- Work request: Write out again only the lines that run from the start of the entries to the line containing "plus two borders): seeded", both included.

^^^^^^^^

(** * Procedural terrain of racingGame2.5D: a shallow embedding of [Terrain]

    The development follows the three-material terrain class (central lane
    plus two borders): seeded generator, noise and easing helpers, the six
    shape generators, the height queries, the segment builder with its
    smoothing pass, and the streaming [update] tick.

    Conventions.
    - A JavaScript number is idealised as an exact canonical rational [Qc]:
      equality of two heights is Leibniz equality.  [NaN] and the infinities
      are modelled only where the code can receive them from outside (the
      tracked position, see [jsnumber]).
    - [Math.sin], [Math.cos] and [Math.PI] are implementation-approximated in
      JavaScript; they are the fields of the class [JSMath] and every theorem
      holds for every instance.
    - Rendering, physics and decoration pools are collaborators; every call
      that leaves the class is an event [Call] answered by the world [W].
      Collaborator calls are assumed not to throw. *)

From Stdlib Require Import QArith Qcanon Qround ZArith Lia Lra Psatz.
From Stdlib Require String.
From stdpp Require Import base decidable list numbers option.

^^^^^^^^

- Task solution:
(** * Procedural terrain of racingGame2.5D: a shallow embedding of [Terrain]

    The development follows the three-material terrain class (central lane
    plus two borders): seeded generator, noise and easing helpers, the six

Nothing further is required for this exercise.